The injection solution should not be used in children.
The duration of treatment is determined by the doctor depending on the nature of the disease and the effectiveness of the treatment.
Children
Toccata injection solution should not be used in children.
Overdose
Data on overdose with Toccata are limited. Toccata has a wide therapeutic index. A dose of 600 mg administered orally to children has not been reported to cause serious symptoms of overdose.
Irritability has been observed when 300–600 mg/day was administered orally to children. In nonclinical acute toxicity studies, administration of high doses caused ataxia, tonic-clonic convulsions, respiratory distress, and arrest.

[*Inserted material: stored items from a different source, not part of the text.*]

(** A buffer mapped by the domain is a mapping of the world. *)
Lemma world_mapped w al T lost pa len prot own r d' : world_at w al T lost → 0 ≤ pa → 0 < len → pa + len ≤ 2 ^ width →
  dma_mapped width (w_dom w) al T (mp_buf <$> w_live w) (mp_buf <$> w_retired w) lost pa len prot r d' →
  (∀ p, own_frame (mapping_of r pa len prot own) = Some p → p ∉ own_frames (w_live w ++ w_retired w)) →
  own_ok (dm_mem (w_dom w)) al T (mapping_of r pa len prot own) →
  ∃ al' T', grown (dm_mem (w_dom w)) al T (dm_mem d') al' T' ∧
    if r =? 0 then ∃ lost', world_at (mk_world d' (w_live w) (w_retired w) false) al' T' lost'
    else world_at (mk_world d' (mapping_of r pa len prot own :: w_live w) (w_retired w) (w_clean w)) al' T' lost.
Proof.
  intros [H1 H2 H3 H4] Hpa Hlen Htop (_ & Hwin & al' & T' & Hg & v & Hr) Hfr Hown. exists al', T'. split; [done|].
  assert (∀ m, m ∈ w_live w ++ w_retired w → mapping_ok (dm_iova d') m ∧ own_ok (dm_mem d') al' T' m) as Hall.
  { intros m Hm. destruct (H2 m Hm) as [Hok Ho]. split; [by eapply mapping_window|by eapply own_grown]. }
  destruct Hr as [[-> D]|(-> & Hlo & Hhi & D)]; [by eexists; split|].
  pose proof (ok_lo _ (do_iova _ _ _ _ _ _ _ H1)) as [Hlo0 _]. pose proof (do_win _ _ _ _ _ _ _ H1) as Hw48. pose proof (ud_width width) as Hwd.
  pose proof (Z.pow_le_mono_r 2 width 52 ltac:(lia) ltac:(lia)) as Hw52. pose proof (Z.mod_pos_bound pa PAGE_SIZE ltac:(done)) as Hm.
  destruct (Z.eqb_spec (v * PAGE_SIZE + pa mod PAGE_SIZE) 0) as [|Hne]; [lia|].
  assert ((v * PAGE_SIZE + pa mod PAGE_SIZE) / PAGE_SIZE = v) as Hv by (rewrite Z.div_add_l, (Z.div_small (pa mod _)) by done; lia).
  destruct (pages_of_range pa len (2 ^ width) Hpa Hlen Htop) as [Hn Hpn].
  { exists (2 ^ (width - 12)). change PAGE_SIZE with (2 ^ 12). rewrite <- Z.pow_add_r by lia. f_equal. lia. }
  { unfold PAGE_SIZE. lia. }
  assert (0 ≤ v * PAGE_SIZE + pa mod PAGE_SIZE < 2 ^ 48) as Hr48 by (unfold PAGE_SIZE in *; lia).
  assert (mapping_ok (dm_iova d') (mapping_of (v * PAGE_SIZE + pa mod PAGE_SIZE) pa len prot own)) as Hmok.
  { eapply mapping_window; [done|]. unfold mapping_of. rewrite Hv. split; cbn [mp_buf mp_dma mp_len bf_v bf_n bf_p buf_of]; try done; [|by apply Z.div_pos].
    split_and!; [lia|lia|done|]. cbn. apply pages_of_same; [lia..|]. rewrite Z.add_comm, Z_mod_plus_full. apply Z.mod_mod. done. }
  split; cbn [w_dom w_live w_retired w_clean]; [|..|done].
  - cbn [fmap list_fmap]. unfold mapping_of. cbn [mp_buf]. by rewrite Hv.
  - intros m [->|Hin]%elem_of_cons; [|by apply Hall]. split; [done|by eapply own_grown].
  - cbn. destruct (own_frame _) as [p|] eqn:Ef; [|done]. apply NoDup_cons. split; [by eapply Hfr|done].
Qed.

There is no specific antidote for tolperisone. In case of overdose, symptomatic and supportive treatment is recommended.
Adverse reactions
Adverse reactions are listed by system organ class according to the MedDRA Medical Dictionary of Regulatory Activities using the following MedDRA frequency definitions: very common (≥ 1/10), common (≥ 1/100, <1/10), uncommon (≥ 1/1,000, <1/100), rare (≥ 1/10,000, <1/100), very rare (<1/10,000), unknown frequency (cannot be estimated from the available data).

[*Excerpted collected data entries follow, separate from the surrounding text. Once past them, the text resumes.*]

(* ===== verification/Ed25519.v ===== *)
(** * Ed25519 signature verification (kernel/security/ed25519.c)

    Field elements are five limbs of 51 bits over 2^255 - 19, points are extended
    twisted Edwards coordinates, scalars are little-endian byte strings. Arrays of
    fixed size are sequences of bytes; a function that writes through a pointer
    returns what it writes. *)

From S2P Require Import Prelude Bytes Sha512.

(** A 128-bit intermediate. *)
Definition u128 (z : Z) : Z := z mod 2 ^ 128.

Definition MASK51 : Z := 2 ^ 51 - 1.

Record fe := Fe { v0 : Z; v1 : Z; v2 : Z; v3 : Z; v4 : Z }.
Record ge := Ge { gx : fe; gy : fe; gz : fe; gt : fe }.

Definition FE_ZERO : fe := Fe 0 0 0 0 0.
Definition FE_ONE : fe := Fe 1 0 0 0 0.
Definition FE_D : fe := Fe 0x34dca135978a3 0x1a8283b156ebd 0x5e7a26001c029 0x739c663a03cbb 0x52036cee2b6ff.
Definition FE_D2 : fe := Fe 0x69b9426b2f159 0x35050762add7a 0x3cf44c0038052 0x6738cc7407977 0x2406d9dc56dff.
Definition FE_SQRTM1 : fe := Fe 0x61b274a0ea0b0 0x0d5a5fc8f189d 0x7ef5e9cbd0c60 0x78595a6804c9e 0x2b8324804fc1d.
Definition GE_BASE : ge := Ge
  (Fe 0x62d608f25d51a 0x412a4b4f6592a 0x75b7171a4b31d 0x1ff60527118fe 0x216936d3cd6e5)
  (Fe 0x6666666666658 0x4cccccccccccc 0x1999999999999 0x3333333333333 0x6666666666666)
  (Fe 1 0 0 0 0)
  (Fe 0x68ab3a5b7dda3 0x00eea2a5eadbb 0x2af8df483c27e 0x332b375274732 0x67875f0fd78b7).

Definition L_BYTES : list Z :=
  [0xed; 0xd3; 0xf5; 0x5c; 0x1a; 0x63; 0x12; 0x58; 0xd6; 0x9c; 0xf7; 0xa2; 0xde; 0xf9; 0xde; 0x14;
   0x00; 0x00; 0x00; 0x00; 0x00; 0x00; 0x00; 0x00; 0x00; 0x00; 0x00; 0x00; 0x00; 0x00; 0x00; 0x10].
Definition L_WORDS : list Z := [0x5812631a5cf5d3ed; 0x14def9dea2f79cd6; 0; 0x1000000000000000].

(** ** The field *)

Definition load64_le (p : list Z) : Z := fold_left (λ v i, v .| u64 ((p !!! i) << (8 * Z.of_nat i))) (seq 0 8) 0.
Definition store64_le (v : Z) : list Z := map (λ i, u8 (v >> (8 * Z.of_nat i))) (seq 0 8).

Definition fe_frombytes (s : list Z) : fe :=
  Fe (load64_le s .& MASK51) ((load64_le (drop 6 s) >> 3) .& MASK51) ((load64_le (drop 12 s) >> 6) .& MASK51)
     ((load64_le (drop 19 s) >> 1) .& MASK51) ((load64_le (drop 24 s) >> 12) .& MASK51).

Definition fe_carry (h : fe) : fe :=
  let '(Fe h0 h1 h2 h3 h4) := h in
  let c := h0 >> 51 in let h0 := h0 .& MASK51 in let h1 := u64 (h1 + c) in
  let c := h1 >> 51 in let h1 := h1 .& MASK51 in let h2 := u64 (h2 + c) in
  let c := h2 >> 51 in let h2 := h2 .& MASK51 in let h3 := u64 (h3 + c) in
  let c := h3 >> 51 in let h3 := h3 .& MASK51 in let h4 := u64 (h4 + c) in
  let c := h4 >> 51 in let h4 := h4 .& MASK51 in let h0 := u64 (h0 + u64 (19 * c)) in
  let c := h0 >> 51 in let h0 := h0 .& MASK51 in let h1 := u64 (h1 + c) in
  Fe h0 h1 h2 h3 h4.

Definition fe_tobytes (inp : fe) : list Z :=
  let t := fe_carry (fe_carry inp) in
  let u := fe_carry (Fe (u64 (v0 t + 19)) (v1 t) (v2 t) (v3 t) (v4 t)) in
  let t := if negb (v4 u >> 51 =? 0) then Fe (v0 u) (v1 u) (v2 u) (v3 u) (v4 u .& MASK51) else t in
  store64_le (v0 t .| u64 (v1 t << 51)) ++ store64_le ((v1 t >> 13) .| u64 (v2 t << 38)) ++
  store64_le ((v2 t >> 26) .| u64 (v3 t << 25)) ++ store64_le ((v3 t >> 39) .| u64 (v4 t << 12)).

Definition fe_add (a b : fe) : fe :=
  fe_carry (Fe (u64 (v0 a + v0 b)) (u64 (v1 a + v1 b)) (u64 (v2 a + v2 b)) (u64 (v3 a + v3 b)) (u64 (v4 a + v4 b))).

Definition fe_sub (a b : fe) : fe :=
  fe_carry (Fe (u64 (v0 a + 0xFFFFFFFFFFFDA - v0 b)) (u64 (v1 a + 0xFFFFFFFFFFFFE - v1 b))
    (u64 (v2 a + 0xFFFFFFFFFFFFE - v2 b)) (u64 (v3 a + 0xFFFFFFFFFFFFE - v3 b)) (u64 (v4 a + 0xFFFFFFFFFFFFE - v4 b))).

(** The carries of a product's columns. *)
Definition fe_fold (r0 r1 r2 r3 r4 : Z) : fe :=
  let c := u64 (r0 >> 51) in let h0 := u64 r0 .& MASK51 in let r1 := u128 (r1 + c) in
  let c := u64 (r1 >> 51) in let h1 := u64 r1 .& MASK51 in let r2 := u128 (r2 + c) in
  let c := u64 (r2 >> 51) in let h2 := u64 r2 .& MASK51 in let r3 := u128 (r3 + c) in
  let c := u64 (r3 >> 51) in let h3 := u64 r3 .& MASK51 in let r4 := u128 (r4 + c) in
  let c := u64 (r4 >> 51) in let h4 := u64 r4 .& MASK51 in let h0 := u64 (h0 + u64 (19 * c)) in
  let c := h0 >> 51 in let h0 := h0 .& MASK51 in let h1 := u64 (h1 + c) in
  Fe h0 h1 h2 h3 h4.

Definition fe_mul (f g : fe) : fe :=
  let '(Fe f0 f1 f2 f3 f4) := f in
  let '(Fe g0 g1 g2 g3 g4) := g in
  let g1_19 := u64 (19 * g1) in let g2_19 := u64 (19 * g2) in
  let g3_19 := u64 (19 * g3) in let g4_19 := u64 (19 * g4) in
  fe_fold
    (u128 (f0 * g0 + f1 * g4_19 + f2 * g3_19 + f3 * g2_19 + f4 * g1_19))
    (u128 (f0 * g1 + f1 * g0 + f2 * g4_19 + f3 * g3_19 + f4 * g2_19))
    (u128 (f0 * g2 + f1 * g1 + f2 * g0 + f3 * g4_19 + f4 * g3_19))
    (u128 (f0 * g3 + f1 * g2 + f2 * g1 + f3 * g0 + f4 * g4_19))
    (u128 (f0 * g4 + f1 * g3 + f2 * g2 + f3 * g1 + f4 * g0)).

Definition fe_sq (f : fe) : fe := fe_mul f f.

(** Bit [i] of a little-endian byte string. *)
Definition bit_le (s : list Z) (i : nat) : bool := negb ((s !!! (i / 8)%nat) >> (Z.of_nat (i mod 8)) .& 1 =? 0).

Fixpoint fe_pow_loop (n : nat) (z : fe) (exp_le : list Z) (r : fe) : fe :=
  match n with
  | O => r
  | S i => let r := fe_sq r in fe_pow_loop i z exp_le (if bit_le exp_le i then fe_mul r z else r)
  end.

Definition fe_pow (z : fe) (exp_le : list Z) (nbits : nat) : fe := fe_pow_loop nbits z exp_le FE_ONE.

Definition EXP_PM5D8 : list Z := 0xfd :: replicate 30 0xff ++ [0x0f].

Definition fe_iszero (f : fe) : bool := forallb (λ b, b =? 0) (fe_tobytes f).
Definition fe_equal (a b : fe) : bool := bool_decide (fe_tobytes a = fe_tobytes b).
Definition fe_isodd (f : fe) : bool := negb (fe_tobytes f !!! 0%nat .& 1 =? 0).

(** ** The group *)

Definition ge_add (p q : ge) : ge :=
  let a := fe_mul (fe_sub (gy p) (gx p)) (fe_sub (gy q) (gx q)) in
  let b := fe_mul (fe_add (gy p) (gx p)) (fe_add (gy q) (gx q)) in
  let c := fe_mul (fe_mul (gt p) (gt q)) FE_D2 in
  let d := fe_mul (gz p) (gz q) in
  let d := fe_add d d in
  let e := fe_sub b a in
  let f := fe_sub d c in
  let g := fe_add d c in
  let h := fe_add b a in
  Ge (fe_mul e f) (fe_mul g h) (fe_mul f g) (fe_mul e h).

Definition ge_neutral : ge := Ge FE_ZERO FE_ONE FE_ONE FE_ZERO.

Fixpoint ge_scalarmult_loop (n : nat) (s : list Z) (p q : ge) : ge :=
  match n with
  | O => q
  | S i => let q := ge_add q q in ge_scalarmult_loop i s p (if bit_le s i then ge_add q p else q)
  end.

Definition ge_scalarmult (s : list Z) (p : ge) : ge := ge_scalarmult_loop 256 s p ge_neutral.

(** The candidate root [u v^3 (u v^7)^((p-5)/8)]. *)
Definition root_candidate (u v : fe) : fe :=
  let v3 := fe_mul (fe_sq v) v in
  let v7 := fe_mul (fe_sq v3) v in
  let t := fe_pow (fe_mul u v7) EXP_PM5D8 252 in
  fe_mul (fe_mul u v3) t.

(** A root of u/v, if there is one. *)
Definition fe_root (u v : fe) : option fe :=
  let x := root_candidate u v in
  let t := fe_mul v (fe_sq x) in
  if fe_equal t u then Some x
  else if fe_equal t (fe_sub FE_ZERO u) then Some (fe_mul x FE_SQRTM1) else None.

(** The root of the parity the sign bit asks for. *)
Definition fe_signed (x : fe) (sign : Z) : option fe :=
  if fe_iszero x then if negb (sign =? 0) then None else Some x
  else if negb (Bool.eqb (fe_isodd x) (negb (sign =? 0))) then Some (fe_sub FE_ZERO x) else Some x.

Definition ge_frombytes (s : list Z) : option ge :=
  let y := fe_frombytes s in
  let canon := fe_tobytes y in
  if negb ((canon !!! 31%nat) .& 0x7f =? (s !!! 31%nat) .& 0x7f) || negb (bool_decide (take 31 canon = take 31 s)) then None else
  let sign := (s !!! 31%nat) >> 7 in
  let y2 := fe_sq y in
  let u := fe_sub y2 FE_ONE in
  let v := fe_add (fe_mul y2 FE_D) FE_ONE in
  x ← fe_root u v;
  x ← fe_signed x sign;
  Some (Ge x y FE_ONE (fe_mul x y)).

Definition ge_equal (p q : ge) : bool :=
  if negb (fe_equal (fe_mul (gx p) (gz q)) (fe_mul (gx q) (gz p))) then false
  else fe_equal (fe_mul (gy p) (gz q)) (fe_mul (gy q) (gz p)).

(** ** Scalars *)

(** Whether the words of [r] are at least those of [L], both highest first. *)
Fixpoint ge_words (r l : list Z) : bool :=
  match r, l with
  | x :: r, w :: l => if negb (x =? w) then w <? x else match r with [] => true | _ => ge_words r l end
  | _, _ => false
  end.

Fixpoint sub_words (r l : list Z) (borrow : Z) : list Z :=
  match r, l with
  | x :: r, w :: l => let d := u128 (x - w - borrow) in u64 d :: sub_words r l (u64 (d >> 64) .& 1)
  | _, _ => []
  end.

Definition sc_step (inp : list Z) (r : list Z) (i : nat) : list Z :=
  match r with
  | [r0; r1; r2; r3] =>
    let r := [u64 (r0 << 1) .| (inp !!! (i / 8)%nat >> Z.of_nat (i mod 8) .& 1); u64 (r1 << 1) .| (r0 >> 63);
              u64 (r2 << 1) .| (r1 >> 63); u64 (r3 << 1) .| (r2 >> 63)] in
    if ge_words (rev r) (rev L_WORDS) then sub_words r L_WORDS 0 else r
  | _ => r
  end.

Definition sc_reduce512 (inp : list Z) : list Z := flat_map store64_le (fold_left (sc_step inp) (rev (seq 0 512)) [0; 0; 0; 0]).

Fixpoint below_loop (n : nat) (s : list Z) : bool :=
  match n with
  | O => false
  | S i => if s !!! i <? L_BYTES !!! i then true else if L_BYTES !!! i <? s !!! i then false else below_loop i s
  end.

Definition sc_below_l (s : list Z) : bool := below_loop 32 s.

(** ** Verification *)

Definition ed25519_verify (sig msg pub : list Z) : bool :=
  match ge_frombytes pub with
  | None => false
  | Some a =>
    match ge_frombytes (take 32 sig) with
    | None => false
    | Some r =>
      if negb (sc_below_l (drop 32 sig)) then false else
      let hash := (sha512_final (sha512_update (sha512_update (sha512_update sha512_init (take 32 sig)) pub) msg)).1 in
      let k := sc_reduce512 hash in
      let sb := ge_scalarmult (drop 32 sig) GE_BASE in
      let ka := ge_scalarmult k a in
      ge_equal sb (ge_add r ka)
    end
  end.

According to post-marketing surveillance, approximately 50-60% of adverse reactions associated with tolperisone are hypersensitivity reactions. Most of these reactions were minor and self-limiting. Life-threatening hypersensitivity reactions have occurred in isolated cases.

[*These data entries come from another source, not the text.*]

Lemma pop_loop_run fuel : ∀ skipped q fl ch, vq_core q fl ch → mem_ok q → 0 ≤ skipped ≤ vq_size q → vq_size q < skipped + Z.of_nat fuel →
  wp (pop_loop fuel skipped) q (λ r q', popped q q' (Z.to_nat (vq_size q - skipped)) fl ch r).
Proof.
  induction fuel as [|fuel IH]; intros skipped q fl ch C M H0 Hf; [lia|]. cbn [pop_loop]. pose proof (vc_size _ _ _ C) as Hsz.
  do 3 wp_step. apply look_run; [done|]. intros r d Hr Hd Hq. destruct (Z.leb_spec (vq_size q) skipped) as [Hcap|Hcap].
  { rewrite orb_true_r. do 2 wp_step. apply look_run; [done|]. cbn [vq_size vq_set_memory vq_device]. intros r' d' Hr' Hd' Hq'.
    replace (Z.to_nat _) with 0%nat by lia.
    destruct (negb _); do 2 wp_step; apply popped_none; try done; cbn; intros E; destruct (Hq E) as [-> ->]; destruct (Hq' eq_refl) as [-> ->]; done. }
  rewrite orb_false_r. replace (Z.to_nat (vq_size q - skipped)) with (S (Z.to_nat (vq_size q - (skipped + 1)))) by lia.
  destruct (Z.eqb_spec (vq_last_used q) (rg_used_idx r)) as [Heq|Hneq].
  { do 3 wp_step. apply popped_none; try done. cbn. intros E. destruct (Hq E) as [-> ->]. split_and!; [done..|]. rewrite Heq, Z.eqb_refl. by rewrite <- Heq. }
  wp_step. apply look_run; [done|]. cbn [vq_size vq_set_memory vq_device]. intros r1 d1 Hr1 Hd1 Hq1.
  destruct (slot_used _ _ (vq_last_used q) (proj1 Hsz) Hr1) as (id & len1 & He1 & Hid & _). wp_step. eapply slot_run; [exact He1|]. cbv beta iota.
  wp_step. apply look_run; [done|]. cbn [vq_size vq_set_memory vq_device]. intros r2 d2 Hr2 Hd2 Hq2.
  destruct (slot_used _ _ (vq_last_used q) (proj1 Hsz) Hr2) as (id2 & len & He2 & _ & Hlen). wp_step. eapply slot_run; [exact He2|]. cbv beta iota.
  do 3 wp_step. set (q1 := vq_set_last _ _). assert (vq_core q1 fl ch) as C1 by by eapply (vq_core_ext q).
  assert (vq_device q = [] → vq_device q1 = [] ∧ vq_ring q1 = vq_ring q ∧ rg_used (vq_ring q) !! Z.to_nat (vq_last_used q mod vq_size q) = Some (id, len) ∧
            vq_last_used q ≠ rg_used_idx (vq_ring q)) as Hquiet.
  { intros E. destruct (Hq E) as [-> ->], (Hq1 eq_refl) as [-> ->], (Hq2 eq_refl) as [-> ->]. cbn in *. split_and!; [done..| |done]. congruence. }
  eapply used_check_run; [exact C1|done|done|..].
  - intros Hn. cbv beta iota. unfold count_bad. do 2 wp_step. eapply wp_mono; [apply (IH (skipped + 1) _ fl ch)|]; [by eapply (vq_core_ext q1)|done|cbn; lia|cbn; lia|].
    intros res q' HP. eapply popped_from; [..|exact HP]; [done|done|]. intros E. destruct (Hquiet E) as (A & B & D & F). split; [done|split; [done|]].
    cbn [first_confirmed]. rewrite (proj2 (Z.eqb_neq _ _)) by done. rewrite D, Hn. done.
  - intros f v w Hf' Hw Hv Hwr. pose proof (flight_range C id f id Hf' (flight_head C id f Hf')) as Hidr.
    assert (wp (q2 ← kget; cookie ← slot_at (vq_cookies q2) (u16 id);
                (match v with USED_CLAMPED => count_bad | _ => mret tt end);; virtq_reclaim (u16 id);; mret (Some (cookie, w))) q1
              (λ r q', popped q q' (S (Z.to_nat (vq_size q - (skipped + 1)))) fl ch r)); [|by destruct v].
    rewrite u16_small by lia. do 3 wp_step. eapply slot_run; [exact (fo_cookie _ _ _ (vc_flight _ _ _ C1 id f Hf'))|]. wp_step.
    assert (∀ q2, vq_core q2 fl ch → vq_size q2 = vq_size q → vq_legacy q2 = vq_legacy q → vq_ring q2 = vq_ring q1 → vq_device q2 = vq_device q1 → vq_last_used q2 = vq_last_used q1 →
      wp (virtq_reclaim id;; mret (Some (f_cookie f, w))) q2 (λ r q', popped q q' (S (Z.to_nat (vq_size q - (skipped + 1)))) fl ch r)) as Hrec.
    { intros q2 C2 S1 S2 S3 S4 S5. wp_step. eapply virtq_reclaim_run; [exact C2|exact Hf'|]. intros q' C' T1 T2 T3 T4 T5. wp_step.
      assert (mem_ok q') by (unfold mem_ok; rewrite T1, T3, T4, S1, S3, S4; done).
      split; [done|congruence|congruence|by exists id, f|]. intros E. destruct (Hquiet E) as (A & B & D & F). rewrite T3, T4, T5, S3, S4, S5. split; [done|split; [done|]].
      cbn [first_confirmed]. rewrite (proj2 (Z.eqb_neq _ _)) by done. rewrite D, Hf', <- Hw. done. }
    destruct v; unfold count_bad; wp_step; apply Hrec; try done. by eapply (vq_core_ext q1).
Qed.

| Organ system classes | Common (≥1/100, <1/10) | Infrequently (≥1/1000, <1/100) | Rarely (≥1/10000, <1/1000) | Very rare (<1/10000) |
| Blood and lymphatic system disorders | | | | Anemia Lymphadenopathy |
| On the part of the immune system | | | Hypersensitivity reaction Anaphylactic reaction | Anaphylactic shock |
| Nutritional and metabolic | | Anorexia | | Polydipsia |
| Mental disorders | | Insomnia Sleep disturbances | Decreased activity Depression | Confusion of consciousness |
| From the nervous system | | Headache Dizziness Drowsiness | Attention deficit disorder Tremor Convulsions Hypoesthesia Paresthesia Lethargy (increased drowsiness) | |
| From the organs of vision | | | Vision impairment | |
| Hearing and balance disorders | | | Tinnitus Vertigo (dizziness) | |
| From the heart | | | Angina pectoris Tachycardia Rapid heartbeat Lowering blood pressure | Bradycardia |
| From the vascular system | | Hypotension | Skin hyperemia | |
| Respiratory, thoracic and mediastinal disorders | | | Difficulty breathing Nosebleed Dyspnea | |
| Gastrointestinal tract | | Feeling of discomfort in the stomach Diarrhea Dryness of the oral mucosa Dyspepsia Nausea | Epigastric pain Constipation Flatulence Vomiting | |
| Liver and biliary tract disorders | | | Mild liver damage | |
| Skin and subcutaneous tissue disorders | | | Allergic dermatitis Hyperhidrosis Itch Urticaria Rash | |
| Musculoskeletal and connective tissue disorders | | Muscle weakness Myalgia Pain in the extremities | Feeling of discomfort in the extremities | Osteopenia |
| Renal and urinary tract disorders | | | Enuresis Proteinuria | |
| General disorders and administration site conditions | Redness at the injection site | Asthenia Discomfort Increased fatigue | Feeling intoxicated Feeling hot Irritability Thirst | Feeling of discomfort in the chest |
| Laboratory indicators | | | Lowering blood pressure Increased bilirubin concentration in the blood Change in liver enzyme activity Decreased platelet count Leukocytosis | Increased creatinine concentration in the blood |
Frequency not known (cannot be estimated from the available data) - changes in the site of drug administration.
Expiration date
Do not use the drug after the expiration date indicated on the package.
Storage conditions
Store in the original packaging at a temperature of +2°C to +8°C.
Do not freeze.
Keep out of reach of children.
Incompatibility.
Data on compatibility studies are not available, therefore Toccata should not be mixed with other drugs in the same syringe. Administer separately from other drugs.
Packaging
1 ml in ampoules. 5 ampoules in a blister; 1 or 2 blisters in a pack.
Vacation category
According to the recipe.
Producer
JSC "Farmak".
Location of the manufacturer and its business address
Ukraine, 04080, Kyiv, Kyrylivska St., 74.